We can hypothesize that an increase in IT staff correlates with a higher likelihood of security alerts. The table below aims to quantify this concept:
Company Size | IT Staff:Employee Ratio | Company Size | IT Staff:Employee Ratio | SOC Analysts:IT Staff Ratio | SOC Analysts:Employee Ratio | Estimated Staffing | SOC Analysts:IT Staff Ratio | SOC Analysts:Employee Ratio |
0 to 4,999 Employees | 1:20 | 0 to 4,999 Employees | 1:20 | 3:100 | 1:667 | ~7.5 at 5,000 employees | 3:100 | 1:667 |
5,000 to 9,999 Employees | 1:25 | 5,000 to 9,999 Employees | 1:25 | 5:100 | 1:500 | 10-20 | 5:100 | 1:500 |
10,000+ Employees | 1:35 | 10,000+ Employees | 1:35 | 6:100 | 1:583 | ~17 at 10,000 employees | 6:100 | 1:583 |
Attrition
Working in a SOC is stressful, repetitive, and involves a high workload; therefore, no matter how comfortable you make the environment, turnover is inevitable. Expect that most analysts will want to leave after 3 years, and therefore, to minimize disruptions, you should always have enough staff to cover someone resigning and leaving before a replacement is hired, so as not to risk operations.
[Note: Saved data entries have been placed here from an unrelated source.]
Lemma validate_withoutData v : validateManagedVersion v = Ok tt -> validateManagedVersion (withoutData v) = Ok tt.
Proof.
  unfold validateManagedVersion. simpl. destruct (mv_exists v); simpl.
  - intros ([] & Hm & _)%bind_ok_inv. by rewrite Hm.
  - rewrite !guard_err_ok. rewrite !orb_false_iff. simpl. naive_solver.
Qed.

Lemma add_inv t relative exp cand t' : add t relative exp cand = Ok t' ->
  exists clean, Relative relative = Ok clean /\ files t !! clean = None /\
    validateManagedVersion exp = Ok tt /\ validateManagedVersion cand = Ok tt /\
    t' = {| files := <[clean := {| expected := withoutData exp; candidate := cand |}]> (files t);
            directories := directories t |}.
Proof.
  unfold add. intros H. destruct (Relative relative) as [clean|] eqn:Hc; [|done].
  destruct (files t !! clean) eqn:Hf; [done|].
  destruct (validateManagedVersion exp) as [[]|]; [|done].
  destruct (validateManagedVersion cand) as [[]|]; [|done]. injection H as <-. eauto 8.
Qed.

Lemma add_ok t relative exp cand t' :
  txn_ok t -> (0 <= mv_mode exp)%Z -> (0 <= mv_mode cand)%Z ->
  (mv_exists cand = true -> mv_digest cand = hashBytes (default "" (mv_data cand))) ->
  add t relative exp cand = Ok t' -> txn_ok t'.
Proof.
  intros [Hf Hg] He Hc Hd (clean & Hr & _ & Ve & Vc & ->)%add_inv. split; [|exact Hg].
  intros p e. simpl. rewrite lookup_insert_Some. intros [[<- <-]|[_ Hp]]; [|by apply Hf].
  split; [by eapply managed_clean|]. split; simpl; try done.
  split; [done|]. by apply validate_withoutData.
Qed.

Lemma copyBytes_default data : default "" (copyBytes data) = data.
Proof. unfold copyBytes. by destruct (String.eqb_spec data ""). Qed.

Lemma Perm_nonneg mode_ : (0 <= Perm mode_)%Z.
Proof. apply Z.land_nonneg. by right. Qed.

Lemma built_ok t : built t -> txn_ok t.
Proof.
  induction 1 as [|t t' p data exp _ IH He H|t t' p data m exp _ IH He H|t t' p exp _ IH He H|t t' p s _ IH H].
  - split; intros p e; simpl; by rewrite lookup_empty.
  - eapply add_ok; [exact IH|exact He| |intros _|exact H]; simpl; [by destruct (mv_exists exp)|].
    by rewrite copyBytes_default.
  - unfold AddMode in H. destruct (negb _ || _); [done|].
    eapply add_ok; [exact IH|exact He| |intros _|exact H]; simpl; [apply Perm_nonneg|].
    by rewrite copyBytes_default.
  - unfold Delete in H. destruct (negb _); [by injection H as <-|].
    eapply add_ok; [exact IH|exact He| | |exact H]; done.
  - unfold GuardDirectory in H. destruct (Relative p) as [clean|] eqn:Hp; [|done].
    destruct (String.eqb_spec s ""); [done|]. destruct (directories t !! clean); [done|].
    injection H as <-. destruct IH as [Hf Hg]. split; [exact Hf|]. intros q s'. simpl.
    rewrite lookup_insert_Some. intros [[<- <-]|[_ Hq]]; [|by apply Hg].
    split; [by eapply managed_clean|done].
Qed.

(** ** [Changed] *)

Lemma elem_of_paths t p : p ∈ paths t <-> is_Some (files t !! p).
Proof.
  unfold paths. rewrite SortStrings_perm, list_elem_of_fmap. split.
  - intros ([q e] & -> & Hin%elem_of_map_to_list). simpl. eauto.
  - intros [e He]. exists (p, e). split; [done|]. by apply elem_of_map_to_list.
Qed.

Lemma elem_of_Changed t p : p ∈ Changed t <->
  exists e, files t !! p = Some e /\ sameManagedVersion (expected e) (candidate e) = false.
Proof.
  unfold Changed. rewrite list_elem_of_In, filter_In, <- list_elem_of_In, elem_of_paths. unfold entryChanged.
  split.
  - intros [[e He] Hc]. rewrite He in Hc. exists e. split; [done|]. by apply negb_true_iff.
  - intros (e & He & Hc). rewrite He, Hc. eauto.
Qed.

Lemma NoDup_paths t : NoDup (paths t).
Proof. unfold paths. rewrite SortStrings_perm. apply NoDup_fst_map_to_list. Qed.

Lemma NoDup_Changed t : NoDup (Changed t).
Proof.
  unfold Changed. generalize (NoDup_paths t). generalize (paths t) as l.
  induction 1 as [|p l Hp Hl IH]; simpl; [constructor|]. destruct (entryChanged t p); [|done].
  constructor; [|done]. intros [Hin _]%list_elem_of_In%filter_In. by apply Hp, list_elem_of_In.
Qed.

Lemma StronglySorted_filter {A} (R : A -> A -> Prop) (f : A -> bool) l :
  StronglySorted R l -> StronglySorted R (List.filter f l).
Proof.
  induction 1 as [|x l Hl IH Hx]; simpl; [constructor|]. destruct (f x); [|done].
  constructor; [done|]. rewrite Forall_forall in *. intros y Hy%list_elem_of_In%filter_In.
  apply Hx, list_elem_of_In. by destruct Hy.
Qed.

(** ** The transaction [Commit] starts *)

(** The node a candidate version stands for. *)
Definition candidateNode (e : transactionEntry) : option node :=
  if mv_exists (candidate e)
  then Some (NFile (mv_mode (candidate e)) (default "" (mv_data (candidate e)))) else None.

Definition setupOf (t : fileTransaction) (d0 : disk) (id : string) : setup :=
  Setup d0 (Files (preparedJournal t (Changed t))) (fun p => candidateNode (entryOf t p)) id.

(** Every node lies in a directory. *)
Definition tree_ok (d : disk) : Prop := forall q x, is_Some (d !! (q ++ [x])) -> d !! q = Some NDir.

Lemma tree_ancestors (d : disk) p q : tree_ok d -> is_Some (d !! p) -> below q p -> q <> p -> d !! q = Some NDir.
Proof.
  intros Ht Hp [l ->]%below_iff Hne. induction l as [|x l IH] using rev_ind; [by rewrite app_nil_r in Hne|].
  rewrite app_assoc in Hp. pose proof (Ht _ _ Hp) as Hd. destruct l as [|y l]; [by rewrite app_nil_r in Hd|].
  apply IH; [eauto|]. intros Heq%(f_equal length). rewrite length_app in Heq. simpl in Heq. lia.
Qed.

(** The managed files of [t] can be read in [d0] and do not overlap the
    transaction root. *)
Record readable (t : fileTransaction) (d0 : disk) : Prop := {
  read_root : d0 !! [] = Some NDir;
  read_tree : tree_ok d0;
  read_txroot : dirs_to transactionRoot d0;
  read_clean : forall q, below transactionRoot q -> q <> transactionRoot -> d0 !! q = None;
  read_files : forall p e, files t !! p = Some e ->
    resolvable true (comps p) d0 /\ file_or_absent (d0 !! comps p);
  read_apart : forall p e, files t !! p = Some e ->
    ~ below transactionRoot (comps p) /\ ~ below (comps p) transactionRoot
}.

(** Every managed file is in the version the update started from. *)
Definition files_match (t : fileTransaction) (d : disk) : Prop :=
  forall p e, files t !! p = Some e -> sameManagedVersion (version_of (d !! comps p)) (expected e) = true.

Record ready `{JournalCodec} (t : fileTransaction) (d0 : disk) : Prop := {
  ready_txn : txn_ok t;
  ready_read : readable t d0;
  ready_match : files_match t d0;
  ready_unnested : forall p q, p ∈ Changed t -> q ∈ Changed t -> below (comps p) (comps q) -> p = q;
  ready_printable : forall p, p ∈ Changed t -> str_forallb printable p = true;
  ready_fits : forall state, state = transactionPrepared \/ state = transactionCommitted ->
    (str_size (encodeJournal (withState state (preparedJournal t (Changed t))) +:+ newline) <= journalLimit)%N
}.

Lemma sameManagedVersion_spec v w : sameManagedVersion v w = true <->
  mv_exists v = mv_exists w /\ mv_mode v = mv_mode w /\ mv_digest v = mv_digest w.
Proof.
  unfold sameManagedVersion. rewrite !andb_true_iff, eqb_true_iff, Z.eqb_eq, String.eqb_eq. tauto.
Qed.

Lemma describes_same o v : file_or_absent o -> sameManagedVersion (version_of o) v = true ->
  describes (mv_exists v) (mv_mode v) (mv_digest v) o.
Proof. intros Hf (? & ? & ?)%sameManagedVersion_spec. by split. Qed.

Lemma absent_material v : version_ok v -> mv_exists v = false -> mv_mode v = 0%Z /\ mv_digest v = "".
Proof.
  intros [_ Hv] Hx. unfold validateManagedVersion in Hv. rewrite Hx in Hv. simpl in Hv.
  apply guard_err_ok in Hv. rewrite !orb_false_iff, !negb_false_iff, Z.eqb_eq, String.eqb_eq in Hv. tauto.
Qed.

Lemma present_material v : version_ok v -> mv_exists v = true ->
  (0 < mv_mode v <= 511)%Z /\ validHexSHA256 (mv_digest v) = true.
Proof.
  intros [Hnn Hv] Hx. unfold validateManagedVersion in Hv. rewrite Hx in Hv. simpl in Hv.
  apply bind_ok_inv in Hv as ([] & Hv & _). apply guard_err_ok in Hv.
  rewrite !orb_false_iff, negb_false_iff, Z.eqb_neq, Z.ltb_ge in Hv. split; [lia|tauto].
Qed.

Lemma material_ok v : version_ok v -> validMaterial (mv_exists v) (mv_mode v) (mv_digest v) = true.
Proof.
  intros Hv. unfold validMaterial. destruct (mv_exists v) eqn:Hx; simpl.
  - destruct (present_material v Hv Hx) as [? ->]. by rewrite !andb_true_iff, Z.ltb_lt, Z.leb_le.
  - by destruct (absent_material v Hv Hx) as [-> ->].
Qed.

Lemma candidate_described e : entry_ok e ->
  describes (mv_exists (candidate e)) (mv_mode (candidate e)) (mv_digest (candidate e)) (candidateNode e).
Proof.
  intros [_ _ Hc Hd]. unfold describes, candidateNode. destruct (mv_exists (candidate e)) eqn:Hx; simpl.
  - by rewrite Hd.
  - by destruct (absent_material _ Hc Hx) as [-> ->].
Qed.

Lemma hex_printable s : str_forallb is_hex_lower s = true -> str_forallb printable s = true.
Proof.
  induction s as [|c s IH]; [done|]. simpl. rewrite !andb_true_iff. intros [Hc Hs]. split; [|by apply IH].
  revert Hc. by destruct c as [[] [] [] [] [] [] [] []].
Qed.

Lemma version_text v : version_ok v ->
  str_forallb printable (mv_digest v) = true /\ (0 <= mv_mode v < 2 ^ 32)%Z.
Proof.
  intros Hv. destruct (mv_exists v) eqn:Hx.
  - destruct (present_material v Hv Hx) as [? Hs]. split; [|lia].
    apply hex_printable. unfold validHexSHA256 in Hs. by apply andb_true_iff in Hs as [_ Hs].
  - by destruct (absent_material v Hv Hx) as [-> ->].
Qed.

Section Ready.
Context `{JC : JournalCodec} (t : fileTransaction) (d0 : disk) (id : string).

Lemma elem_of_recs r : r ∈ recs (setupOf t d0 id) ->
  exists p e, files t !! p = Some e /\ p ∈ Changed t /\ r = recordOf p e /\ entryOf t p = e /\
    sameManagedVersion (expected e) (candidate e) = false.
Proof.
  intros (p & -> & Hp)%list_elem_of_fmap. pose proof Hp as (e & He & Hc)%elem_of_Changed.
  assert (entryOf t p = e) as Hent by (unfold entryOf; by rewrite He). exists p, e. by rewrite Hent.
Qed.

Lemma ready_record r : ready t d0 -> r ∈ recs (setupOf t d0 id) -> record_ok (setupOf t d0 id) r.
Proof.
  intros [[Hfiles _] Hread Hmatch _ _ _] (p & e & He & Hp & -> & Hent & Hc)%elem_of_recs.
  destruct (Hfiles p e He) as [Hm Hok]. destruct (read_files _ _ Hread p e He) as [Hres Hf].
  destruct (read_apart _ _ Hread p e He) as [Ha Hb]. pose proof (Hmatch p e He) as Hsame.
  pose proof (candidate_described e Hok) as Hcand.
  split; unfold old, new; simpl; rewrite ?Hent; try done.
  - by apply describes_same.
  - destruct Hcand as (_ & Hx & Hmo & Hs). apply sameManagedVersion_spec in Hsame as (Hx' & Hm' & Hs').
    revert Hc. unfold sameManagedVersion. by rewrite <- Hx, <- Hmo, <- Hs, Hx', Hm', Hs'.
  - unfold validJournalMaterial. simpl. rewrite !material_ok by apply Hok. done.
Qed.

Lemma ready_setup :
  ready t d0 -> Changed t <> [] -> validTransactionID id = true -> setup_ok (setupOf t d0 id).
Proof.
  intros Hready Hne Hid. pose proof Hready as [[Hfiles _] Hread Hmatch Hun Hpr Hfit].
  split; simpl; try apply Hread; try done.
  - destruct (Changed t); done.
  - rewrite <- list_fmap_compose. rewrite list_fmap_id. apply NoDup_Changed.
  - intros r. by apply ready_record.
  - intros r r' (p & e & He & Hp & -> & Hent & _)%elem_of_recs (p' & e' & He' & Hp' & -> & Hent' & _)%elem_of_recs.
    simpl. intros Hb. pose proof (Hun p p' Hp Hp' Hb) as <-. by replace e' with e by congruence.
  - intros state Hst. split; [|by apply Hfit]. split; [done|]. split; [by destruct Hst as [-> | ->]|].
    apply Forall_forall. intros r (p & e & He & Hp & -> & _)%elem_of_recs.
    destruct (Hfiles p e He) as [_ Hok]. unfold record_text. simpl.
    destruct (version_text _ (entry_expected e Hok)), (version_text _ (entry_candidate e Hok)).
    split_and!; try done; try lia; by apply Hpr.
Qed.
End Ready.

(** ** Readiness is decidable *)

#[export] Instance path_error_eq_dec : EqDecision path_error.
Proof. solve_decision. Defined.

#[export] Instance managed_dec p : Decision (managed p).
Proof. unfold managed. apply _. Defined.

#[export] Instance file_or_absent_dec o : Decision (file_or_absent o).
Proof. unfold file_or_absent. destruct o as [[]|]; apply _. Defined.

Lemma prefixes_Forall (P : path -> Prop) p : Forall P (prefixes p) <-> forall q, below q p -> P q.
Proof. rewrite Forall_forall. split; intros H q Hq; apply H; by apply below_prefixes. Qed.

#[export] Instance dirs_to_dec p (d : disk) : Decision (dirs_to p d).
Proof.
  refine (cast_if (decide (Forall (fun q => d !! q = None \/ d !! q = Some NDir) (prefixes p))));
    unfold dirs_to; by rewrite <- (prefixes_Forall (fun q => d !! q = None \/ d !! q = Some NDir)).
Defined.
And as the demand for cybersecurity professionals grows, finding experienced resources will become increasingly challenging. Therefore, it will pay dividends to maintain a talent pipeline that can support the hiring of at least one person every 18-24 months. To support your talent pipeline, consider internships, apprenticeships, or internal rotations.
Artificial Intelligence (AI)
With the integration of AI into cybersecurity, we can achieve more tasks in less time. This is especially beneficial for helping analysts understand alerts and events more effectively, while also providing guidance for response activities. Additionally, there is now a chance for less experienced individuals to be hired and be as effective as seasoned analysts.
However, I have not yet seen any groundbreaking advancements in threat detection and response technology that would remove the need for SOC analysts.
It will be hard at the moment to eliminate or even drastically reduce the amount of resources required due to the maturity of AI in SOC and the nature of operational work and the constant requirement for human oversight. Nonetheless, I envision a future where additional demand for SOC specialists is augmented by agentic AI.
Conclusion
Successfully staffing a Security Operations Center involves more than simply ensuring there is at least one person at all times monitoring alerts; it requires evaluating numerous factors and making data-driven decisions that align with your risk tolerance. By proactively planning your staffing requirements based on the previously mentioned points, you can ensure your SOC stays agile, resilient, and capable of delivering protection while maintaining analyst well-being.
In future posts, we’ll explore how other areas such use case development, log source management and even outsourcing can help further mature your SOC operations.